→ **Data records**
(** * Hevy Insights: CSV ingestion and analytics

    A shallow embedding of [frontend/src/utils/csvParser.ts] and
    [frontend/src/utils/csvCalculator.ts], with the part of the upload handler
    of [frontend/src/views/Login.vue] that calls them.  The repository also
    holds an earlier revision of the two utilities (a detector on the 1RM
    alone, a muscle distribution that falls back on the workout title, a
    validation without header checks); the embedding follows the current one.

    Conventions of the embedding.
    - A JavaScript string is a [string] of bytes (UTF-8); the operations used
      by the code ([includes], [replace], [split], [endsWith]) are byte-wise,
      which agrees with the code-unit operations on well-formed text.
      [trim] and [toLowerCase] treat the ASCII range; other bytes are kept.
    - A JavaScript number is a [number]: an exact rational or [NaN], for
      the double nearest to it.  [CsvParser] and [CsvCalculator] compute with
      the rationals; [Binary64] gives the record detector and the total
      volume, whose results depend on the rounding, on doubles.
    - [null] and [undefined] are [None].
    - [Date.now()] reads a clock; the k-th reading of a run is [clock k], and
      the functions that read it thread the number of readings made so far.
      [new Date(s)] on a string and the local time zone are the engine's and
      the host's, and are parameters.
    - A number inside a template literal is printed by stdpp's [pretty].
    - A thrown [Error] is the left injection, carrying the message. *)

From Stdlib Require Import ZArith QArith Qround List String Ascii Lia Bool.
From Stdlib Require Import Sorting.Sorted Sorting.Permutation.
From Stdlib Require SpecFloat.
From stdpp Require Import base option gmap strings pretty.
(** * proxmox/session.go: the session, transport and encoding layer

    A shallow embedding of [proxmox/session.go] and the properties of its
    header validator, parameter encoder, response decoders and of the
    Session methods [NewRequest], [Do] and [Login].

    Conventions.  A Go [string] or [[]byte] is a [string] (a sequence of
    bytes); a rune is a [Z]; a Go map is a [gmap], and a [range] over a map
    is a loop over some enumeration of its entries, since Go leaves the
    order open; an [error] is its message, [None] standing for [nil]. *)

From Stdlib Require Import ZArith Ascii String List Lia Bool.
From Stdlib Require Import Floats.PrimFloat.
From stdpp Require Import base option list strings gmap fin_maps pretty.

Local Open Scope Z_scope.

Set Warnings "-register-all".

(** ** Bytes and strings *)

Definition error := string.

Definition byte (c : ascii) : Z := Z.of_N (N_of_ascii c).

(** [b] truncated to eight bits, as the conversion [byte(x)] does. *)
Definition chr (b : Z) : ascii := ascii_of_N (Z.to_N (Z.land b 0xFF)).

(** [s[i]]; every use below is guarded by a length test. *)
Definition at_ (s : string) (i : nat) : Z :=
  match String.get i s with
  | Some c => byte c
  | None => 0
  end.

Fixpoint bytes (s : string) : list Z :=
  match s with
  | EmptyString => []
  | String c t => byte c :: bytes t
  end.

(** [s[:n]] and [s[n:]], clipped to the length of [s]. *)
Fixpoint prefix_ (n : nat) (s : string) : string :=
  match n, s with
  | S n', String c t => String c (prefix_ n' t)
  | _, _ => EmptyString
  end.

Fixpoint suffix_ (n : nat) (s : string) : string :=
  match n, s with
  | S n', String _ t => suffix_ n' t
  | _, _ => s
  end.
(** [s] has no CR. *)
Fixpoint no_cr (s : string) : bool :=
  match s with
  | EmptyString => true
  | String c s' => negb (Ascii.eqb c "013") && no_cr s'
  end.

(** [s] is a terminated line: characters other than line breaks, then one
    LF. *)
Fixpoint is_line (s : string) : bool :=
  match s with
  | EmptyString => false
  | String c s' =>
      if Ascii.eqb c "010" then bool_decide (s' = EmptyString)
      else negb (Ascii.eqb c "013") && is_line s'
  end.

(** [s] can be the last line of a file: terminated, or not empty and
    without line break. *)
Definition is_last_line (s : string) : bool :=
  is_line s || (negb (bool_decide (s = EmptyString)) && no_breaks s).

(** [l] is what reading a file gives: terminated lines, of which the last
    may lack its LF. *)
Fixpoint wf_lines (l : list string) : bool :=
  match l with
  | [] => true
  | x :: l' =>
      match l' with
      | [] => is_last_line x
      | _ :: _ => is_line x && wf_lines l'
      end
  end.

(** No string of the set has a line break. *)
Abbreviation line_free ips := (forall x : string, x ∈ ips -> no_breaks x = true).

(** The set after adding the strings of [adds] one by one, as the loops of
    [resolve_domains] do. *)
Definition accumulate (adds : list string) : gset string :=
  fold_left (fun ips formatted => ips ∪ {[ formatted ]}) adds ∅.

(** [s] has no comma. *)
Fixpoint comma_free (s : string) : bool :=
  match s with
  | EmptyString => true
  | String c s' => negb (Ascii.eqb c ",") && comma_free s'
  end.

(** [s] is made of whitespace only. *)
Fixpoint all_space (s : string) : bool :=
  match s with
  | EmptyString => true
  | String c s' => Py.isspace c && all_space s'
  end.

(** The number that the decimal digits of [s] write, after [acc]. *)
Fixpoint decimal_from (acc : Z) (s : string) : Z :=
  match s with
  | EmptyString => acc
  | String c s' => decimal_from (10 * acc + default 0%Z (Py.digit_of c)) s'
  end.

Definition decimal_value (s : string) : Z := decimal_from 0 s.

(** What [normalize_ip_class] checks before it returns [c]: no lower-case
    letter, a slash in front, and after it what [int] reads as a number
    from 0 to 32. *)
Definition accepted (c : string) : Prop :=
  Py.upper c = c
  /\ Py.startswith c "/" = true
  /\ exists n, Py.int (Py.from1 c) = Some n /\ (0 <= n <= 32)%Z.

(** A line of the domain file that is neither blank nor a comment. *)
Definition is_entry (line : string) : bool :=
  negb (bool_decide (Py.strip line = ""))
  && negb (Py.startswith (Py.strip line) "#")
  && negb (Py.startswith (Py.strip line) "//").

(** [s] is empty or starts with a character that is not whitespace. *)
Definition head_kept (s : string) : Prop :=
  match s with
  | EmptyString => True
  | String c _ => Py.isspace c = false
  end.

(** The entries [main] hands to [resolve_domains]: the lines read from the
    domain file when [args.domains] names a file, the argument itself
    otherwise. *)
Definition main_entries (d : disk) (domains : string) : outcome (list string) :=
  match domains_file d with
  | Some file => read_domains_from_file file
  | None => Done [domains]
  end.

(** What one entry adds to the set: the answers for its domain, each with
    the entry's suffix. *)
Definition adds_of (dns_resolve : string -> option (list string))
    (dflt e : string) : list string :=
  (fun answer => answer +:+ entry_ip_class dflt e)
    <$> default [] (dns_resolve (entry_domain e)).

(** The template of the scenarios. *)
Definition template1 : list string :=
  [ "[Interface]" +:+ LF; "Address = 10.0.0.1" +:+ LF;
    "[Peer]" +:+ LF; "PublicKey = X" +:+ LF ].

(** A resolver that knows one name. *)
Definition dns1 (domain : string) : option (list string) :=
  if bool_decide (domain = "example.com") then Some ["93.184.216.34"; "93.184.216.34"]
  else None.

(** ** Running the definitions *)

Example strip_ex : Py.strip ("  [Peer] " +:+ LF) = "[Peer]".
Proof. reflexivity. Qed.

Example split_ex : Py.split "," "a,b,,c" = ["a"; "b"; ""; "c"].
Proof. reflexivity. Qed.

Example int_ex :
  Py.int " +1_0 " = Some 10%Z /\ Py.int "1__0" = None /\ Py.int "" = None.
Proof. vm_compute. auto. Qed.

Example int_separators_ex :
  Py.int (String "028" "8") = None
  /\ Py.int (String "011" "8") = Some 8%Z
  /\ normalize_ip_class (String "/" (String "028" "8")) = Exit1.
Proof. vm_compute. repeat split. Qed.

Example file_lines_ex :
  file_lines (String "a" (String "013" (String "010" (String "b" (String "013" "c")))))
  = [ "a" +:+ LF; "b" +:+ LF; "c" ]
  /\ file_lines "" = [].
Proof. vm_compute. repeat split. Qed.

Example scenario_append :
  update_config_lines template1 {[ "1.2.3.4/32"; "1.2.3.4/32" ]} false
  = Done (template1 ++ [ "AllowedIPs = 1.2.3.4/32" +:+ LF ]).
Proof. vm_compute. reflexivity. Qed.
(** How a run ends. A run that gets through stage 6 ends with
    processing_status complete, whatever errors were recorded. A run
    ends early only in stage 6, with the TypeError of an agent id that is
    a list or a dict; then the report is never compiled and
    processing_status is what stage 1 left: failed_no_input when there
    was no transcript, else the status the run started with. The run
    gets through whenever every agent id of stage 5 can be a dict key. *)
Theorem run_ends_complete_or_in_coaching :
  forall (env : Env) (initial_state : option QAAuditorState.t)
         (state : QAAuditorState.t),
    (forall s', kickoff env initial_state state = Completed s' ->
       QAAuditorState.processing_status s' = "complete")
    /\ (forall s' e, kickoff env initial_state state = Aborted s' e ->
          (exists a,
             In a (QAAuditorState.agents_needing_coaching
                     (before_coaching env initial_state state))
             /\ hashable a = false /\ e = TypeError a)
          /\ QAAuditorState.processing_status s'
             = match QAAuditorState.raw_transcripts
                       (seeded initial_state state) with
               | [] => "failed_no_input"
               | _ :: _ =>
                   QAAuditorState.processing_status
                     (seeded initial_state state)
               end)
    /\ (forallb hashable
          (QAAuditorState.agents_needing_coaching
             (before_coaching env initial_state state)) = true ->
        exists s', kickoff env initial_state state = Completed s').
Proof.
  intros env initial_state state. rewrite kickoff_stages.
  set (s5 := before_coaching env initial_state state).
  split; [|split].
  - intros s'. destruct (generate_coaching_plans env s5) as [s6 [e|]];
      [discriminate|].
    intros [= <-]. reflexivity.
  - intros s' e.
    destruct (generate_coaching_plans env s5) as [s6 [e'|]] eqn:Hgen;
      [|discriminate].
    intros [= <- <-].
    unfold generate_coaching_plans in Hgen.
    destruct (QAAuditorState.agents_needing_coaching s5) as [|a rest] eqn:Ha;
      [discriminate|].
    split.
    + apply (coaching_loop_exception env (a :: rest) 0 s5 e').
      now rewrite Hgen.
    + pose proof (proj1 (coaching_loop_frame env (a :: rest) 0 s5)) as Hst.
      rewrite Hgen in Hst. cbn [fst] in Hst. rewrite Hst.
      unfold s5. rewrite before_coaching_status. apply ingest_status.
  - intros Hall.
    destruct (generate_completes env s5 Hall) as [Hnone _].
    destruct (generate_coaching_plans env s5) as [s6 [e|]]; cbn in Hnone;
      [discriminate|].
    now eexists.
Qed.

→ **Instructions to follow**
Wherever the string "every" appears in the data above, report the whole line.

→ **The answer**
(** [s[i]]; every use below is guarded by a length test. *)
    gets through whenever every agent id of stage 5 can be a dict key. *)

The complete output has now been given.